### How to complete this task
Repeat every entry exactly. Leave nothing out.

**** Source material

(** The value the extractor stores always converts. *)
Lemma float_syntax_locale (v : str) :
  locale_number v ->
  exists m e, float_syntax (replace 44 [46] (replace 46 [] v)) = Some (LitNum false m e).
Proof.
  intros Hv. destruct (locale_text v Hv) as (a & b & -> & Ha & Hb & Nb).
  apply map_to_ascii_digits in Ha. apply map_to_ascii_digits in Hb.
  assert (Nb' : map to_ascii b <> []) by (destruct b; [contradiction|discriminate]).
  unfold float_syntax. rewrite map_app.
  change (map to_ascii (46 :: b)) with (46 :: map to_ascii b).
  set (a' := map to_ascii a) in *. set (b' := map to_ascii b) in *.
  assert (No : forall x, is_ascii_digit x = false -> x <> 46 -> ~ In x (a' ++ 46 :: b')).
  { intros x Hx H46 Hin. apply in_app_or in Hin. destruct Hin as [Hin|[Hin|Hin]].
    - rewrite Forall_forall in Ha. apply Ha in Hin. congruence.
    - now apply H46.
    - rewrite Forall_forall in Hb. apply Hb in Hin. congruence. }
  assert (Es : strip_ascii (a' ++ 46 :: b') = a' ++ 46 :: b').
  { destruct (exists_last Nb') as (b0 & d & Eb).
    assert (Hd : is_ascii_digit d = true).
    { rewrite Forall_forall in Hb. apply Hb. rewrite Eb. apply in_or_app. right. now left. }
    assert (Sd : is_ascii_space d = false).
    { apply ascii_digit_cases in Hd.
      repeat (destruct Hd as [->|Hd]; [reflexivity|]). now subst. }
    destruct a' as [|x a0].
    - apply (strip_ascii_id _ b' (46 :: b0) 46 d); try reflexivity; try assumption.
      simpl. now rewrite Eb.
    - apply (strip_ascii_id _ (a0 ++ 46 :: b') ((x :: a0) ++ 46 :: b0) x d);
        try reflexivity; try assumption.
      + rewrite Eb, <- ?app_assoc. reflexivity.
      + inversion Ha as [|? ? Hx _]; subst. apply ascii_digit_cases in Hx.
        repeat (destruct Hx as [->|Hx]; [reflexivity|]). now subst. }
  rewrite Es.
  rewrite underscores_ok_none; [|discriminate | now apply No].
  rewrite replace_absent by (now apply No).
  assert (Ei : inf_or_nan (a' ++ 46 :: b') = None).
  { destruct a' as [|x a0]; [reflexivity|].
    apply number_start. left. now inversion Ha. }
  rewrite Ei. now apply decimal_number_accepts.
Qed.

(** ** What the extractor hands to the aggregator *)

Lemma blocks_values {T : Type} (cleaned_lines : list str) (fuel : nat) :
  forall i (results : list (person T)),
  Forall (fun item => locale_number (value item)) results ->
  Forall (fun item => locale_number (value item)) (blocks fuel cleaned_lines i results).
Proof.
  induction fuel as [|fuel IH]; intros i results Hr; [assumption|].
  rewrite blocks_step.
  destruct (i <? List.length cleaned_lines - 2)%nat; [|assumption].
  destruct (search person_pattern _) as [pm|]; [|now apply IH].
  destruct (search value_pattern _) as [vm|] eqn:E; [|now apply IH].
  apply IH. apply Forall_app. split; [assumption|].
  constructor; [|constructor].
  apply value_search_sound in E. destruct E as (v & -> & Hv).
  simpl. change (group 1 [v]) with v. now rewrite strip_locale_number.
Qed.

Lemma extract_values {T : Type} (lines : list str) :
  Forall (fun item : person T => locale_number (value item)) (extract_data_from_txt lines).
Proof. apply blocks_values. constructor. Qed.

Section Conversion.

Variable A : arith.

Lemma locale_float_ok (v : str) :
  locale_number v -> truthy v = true /\ exists x, locale_float A v = Ok x.
Proof.
  intros Hv. split.
  - destruct Hv as (a & b & -> & Na & _). destruct a; [contradiction|reflexivity].
  - destruct (float_syntax_locale v Hv) as (m & e & E).
    unfold locale_float, py_float. rewrite E. eauto.
Qed.

Lemma total_loop_converts (data : list (person (num A))) :
  Forall (fun item => locale_number (value item)) data ->
  forall total printed,
  total_loop A data total printed
    = Ok (fold_left (add A) (parsed_values A data) total, printed)
  /\ List.length (parsed_values A data) = List.length data.
Proof.
  induction 1 as [|item rest Hv Hrest IH]; intros total printed.
  - now split.
  - destruct (locale_float_ok _ Hv) as (Ht & x & Ex).
    unfold parsed_values in *. simpl. rewrite Ht, Ex. simpl.
    destruct (IH (add A total x) printed) as [-> ->]. now split.
Qed.

Lemma shares_ok (item : person (num A)) (t : num A) (dist : option (num A)) :
  locale_number (value item) ->
  is_zero A t = false -> is_zero A (hundred A) = false ->
  exists x, locale_float A (value item) = Ok x
    /\ shares A item t dist
       = Ok (mul A (quot A x t) (hundred A),
             match dist with
             | Some amount =>
               Some (mul A (quot A (mul A (quot A x t) (hundred A)) (hundred A)) amount)
             | None => None
             end).
Proof.
  intros Hv Ht Hh. destruct (locale_float_ok _ Hv) as (_ & x & Ex).
  exists x. split; [assumption|].
  unfold shares, py_div. rewrite Ex. simpl. rewrite Ht. simpl.
  destruct dist; [|reflexivity]. now rewrite Hh.
Qed.

End Conversion.

(** C10. Every text the value pattern captures converts under the
    locale parse.  Hence, for the records of [extract_data_from_txt],
    [calculate_total_value] prints no conversion warning and its total
    is the sum of the converted values, one for every record; and when
    that total is not zero, the body of the [try] in
    [calculate_percentages_and_distribution] raises nothing, so the
    fallback is not taken. *)
Theorem extracted_values_convert :
  (forall (line : str) (m : list str),
     search value_pattern line = Some m ->
     exists x, locale_float binary64 (strip (group 1 m)) = Ok x)
  /\ forall (lines : list str) (dist : option (num binary64)),
       let data : list (person (num binary64)) := extract_data_from_txt lines in
       exists t,
         calculate_total_value binary64 data = Ok (t, [])
         /\ List.length (parsed_values binary64 data) = List.length data
         /\ t = sum binary64 (parsed_values binary64 data)
         /\ (is_zero binary64 t = false ->
             forall item, In item data ->
             truthy (value item) = true
             /\ exists x d,
                  locale_float binary64 (value item) = Ok x
                  /\ shares binary64 item t dist
                     = Ok (mul binary64 (quot binary64 x t) (hundred binary64), d)).
Proof.
  split.
  - intros line m H. apply value_search_sound in H. destruct H as (v & -> & Hv).
    change (group 1 [v]) with v. rewrite (strip_locale_number v Hv).
    now apply locale_float_ok.
  - intros lines dist data.
    pose proof (extract_values lines : Forall _ data) as Hd.
    destruct (total_loop_converts binary64 data Hd (zero binary64) []) as [E L].
    exists (sum binary64 (parsed_values binary64 data)).
    split; [exact E|]. split; [exact L|]. split; [reflexivity|].
    intros Hz item Hin. rewrite Forall_forall in Hd. specialize (Hd item Hin).
    split; [now apply (locale_float_ok binary64)|].
    destruct (shares_ok binary64 item _ dist Hd Hz eq_refl) as (x & Ex & Es).
    eauto.
Qed.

********

### Answer below
(** The value the extractor stores always converts. *)
Lemma float_syntax_locale (v : str) :
  locale_number v ->
  exists m e, float_syntax (replace 44 [46] (replace 46 [] v)) = Some (LitNum false m e).
Proof.
  intros Hv. destruct (locale_text v Hv) as (a & b & -> & Ha & Hb & Nb).
  apply map_to_ascii_digits in Ha. apply map_to_ascii_digits in Hb.
  assert (Nb' : map to_ascii b <> []) by (destruct b; [contradiction|discriminate]).
  unfold float_syntax. rewrite map_app.
  change (map to_ascii (46 :: b)) with (46 :: map to_ascii b).
  set (a' := map to_ascii a) in *. set (b' := map to_ascii b) in *.
  assert (No : forall x, is_ascii_digit x = false -> x <> 46 -> ~ In x (a' ++ 46 :: b')).
  { intros x Hx H46 Hin. apply in_app_or in Hin. destruct Hin as [Hin|[Hin|Hin]].
    - rewrite Forall_forall in Ha. apply Ha in Hin. congruence.
    - now apply H46.
    - rewrite Forall_forall in Hb. apply Hb in Hin. congruence. }
  assert (Es : strip_ascii (a' ++ 46 :: b') = a' ++ 46 :: b').
  { destruct (exists_last Nb') as (b0 & d & Eb).
    assert (Hd : is_ascii_digit d = true).
    { rewrite Forall_forall in Hb. apply Hb. rewrite Eb. apply in_or_app. right. now left. }
    assert (Sd : is_ascii_space d = false).
    { apply ascii_digit_cases in Hd.
      repeat (destruct Hd as [->|Hd]; [reflexivity|]). now subst. }
    destruct a' as [|x a0].
    - apply (strip_ascii_id _ b' (46 :: b0) 46 d); try reflexivity; try assumption.
      simpl. now rewrite Eb.
    - apply (strip_ascii_id _ (a0 ++ 46 :: b') ((x :: a0) ++ 46 :: b0) x d);
        try reflexivity; try assumption.
      + rewrite Eb, <- ?app_assoc. reflexivity.
      + inversion Ha as [|? ? Hx _]; subst. apply ascii_digit_cases in Hx.
        repeat (destruct Hx as [->|Hx]; [reflexivity|]). now subst. }
  rewrite Es.
  rewrite underscores_ok_none; [|discriminate | now apply No].
  rewrite replace_absent by (now apply No).
  assert (Ei : inf_or_nan (a' ++ 46 :: b') = None).
  { destruct a' as [|x a0]; [reflexivity|].
    apply number_start. left. now inversion Ha. }
  rewrite Ei. now apply decimal_number_accepts.
Qed.

(** ** What the extractor hands to the aggregator *)

Lemma blocks_values {T : Type} (cleaned_lines : list str) (fuel : nat) :
  forall i (results : list (person T)),
  Forall (fun item => locale_number (value item)) results ->
  Forall (fun item => locale_number (value item)) (blocks fuel cleaned_lines i results).
Proof.
  induction fuel as [|fuel IH]; intros i results Hr; [assumption|].
  rewrite blocks_step.
  destruct (i <? List.length cleaned_lines - 2)%nat; [|assumption].
  destruct (search person_pattern _) as [pm|]; [|now apply IH].
  destruct (search value_pattern _) as [vm|] eqn:E; [|now apply IH].
  apply IH. apply Forall_app. split; [assumption|].
  constructor; [|constructor].
  apply value_search_sound in E. destruct E as (v & -> & Hv).
  simpl. change (group 1 [v]) with v. now rewrite strip_locale_number.
Qed.

Lemma extract_values {T : Type} (lines : list str) :
  Forall (fun item : person T => locale_number (value item)) (extract_data_from_txt lines).
Proof. apply blocks_values. constructor. Qed.

Section Conversion.

Variable A : arith.

Lemma locale_float_ok (v : str) :
  locale_number v -> truthy v = true /\ exists x, locale_float A v = Ok x.
Proof.
  intros Hv. split.
  - destruct Hv as (a & b & -> & Na & _). destruct a; [contradiction|reflexivity].
  - destruct (float_syntax_locale v Hv) as (m & e & E).
    unfold locale_float, py_float. rewrite E. eauto.
Qed.

Lemma total_loop_converts (data : list (person (num A))) :
  Forall (fun item => locale_number (value item)) data ->
  forall total printed,
  total_loop A data total printed
    = Ok (fold_left (add A) (parsed_values A data) total, printed)
  /\ List.length (parsed_values A data) = List.length data.
Proof.
  induction 1 as [|item rest Hv Hrest IH]; intros total printed.
  - now split.
  - destruct (locale_float_ok _ Hv) as (Ht & x & Ex).
    unfold parsed_values in *. simpl. rewrite Ht, Ex. simpl.
    destruct (IH (add A total x) printed) as [-> ->]. now split.
Qed.

Lemma shares_ok (item : person (num A)) (t : num A) (dist : option (num A)) :
  locale_number (value item) ->
  is_zero A t = false -> is_zero A (hundred A) = false ->
  exists x, locale_float A (value item) = Ok x
    /\ shares A item t dist
       = Ok (mul A (quot A x t) (hundred A),
             match dist with
             | Some amount =>
               Some (mul A (quot A (mul A (quot A x t) (hundred A)) (hundred A)) amount)
             | None => None
             end).
Proof.
  intros Hv Ht Hh. destruct (locale_float_ok _ Hv) as (_ & x & Ex).
  exists x. split; [assumption|].
  unfold shares, py_div. rewrite Ex. simpl. rewrite Ht. simpl.
  destruct dist; [|reflexivity]. now rewrite Hh.
Qed.

End Conversion.

(** C10. Every text the value pattern captures converts under the
    locale parse.  Hence, for the records of [extract_data_from_txt],
    [calculate_total_value] prints no conversion warning and its total
    is the sum of the converted values, one for every record; and when
    that total is not zero, the body of the [try] in
    [calculate_percentages_and_distribution] raises nothing, so the
    fallback is not taken. *)
Theorem extracted_values_convert :
  (forall (line : str) (m : list str),
     search value_pattern line = Some m ->
     exists x, locale_float binary64 (strip (group 1 m)) = Ok x)
  /\ forall (lines : list str) (dist : option (num binary64)),
       let data : list (person (num binary64)) := extract_data_from_txt lines in
       exists t,
         calculate_total_value binary64 data = Ok (t, [])
         /\ List.length (parsed_values binary64 data) = List.length data
         /\ t = sum binary64 (parsed_values binary64 data)
         /\ (is_zero binary64 t = false ->
             forall item, In item data ->
             truthy (value item) = true
             /\ exists x d,
                  locale_float binary64 (value item) = Ok x
                  /\ shares binary64 item t dist
                     = Ok (mul binary64 (quot binary64 x t) (hundred binary64), d)).
Proof.
  split.
  - intros line m H. apply value_search_sound in H. destruct H as (v & -> & Hv).
    change (group 1 [v]) with v. rewrite (strip_locale_number v Hv).
    now apply locale_float_ok.
  - intros lines dist data.
    pose proof (extract_values lines : Forall _ data) as Hd.
    destruct (total_loop_converts binary64 data Hd (zero binary64) []) as [E L].
    exists (sum binary64 (parsed_values binary64 data)).
    split; [exact E|]. split; [exact L|]. split; [reflexivity|].
    intros Hz item Hin. rewrite Forall_forall in Hd. specialize (Hd item Hin).
    split; [now apply (locale_float_ok binary64)|].
    destruct (shares_ok binary64 item _ dist Hd Hz eq_refl) as (x & Ex & Es).
    eauto.
Qed.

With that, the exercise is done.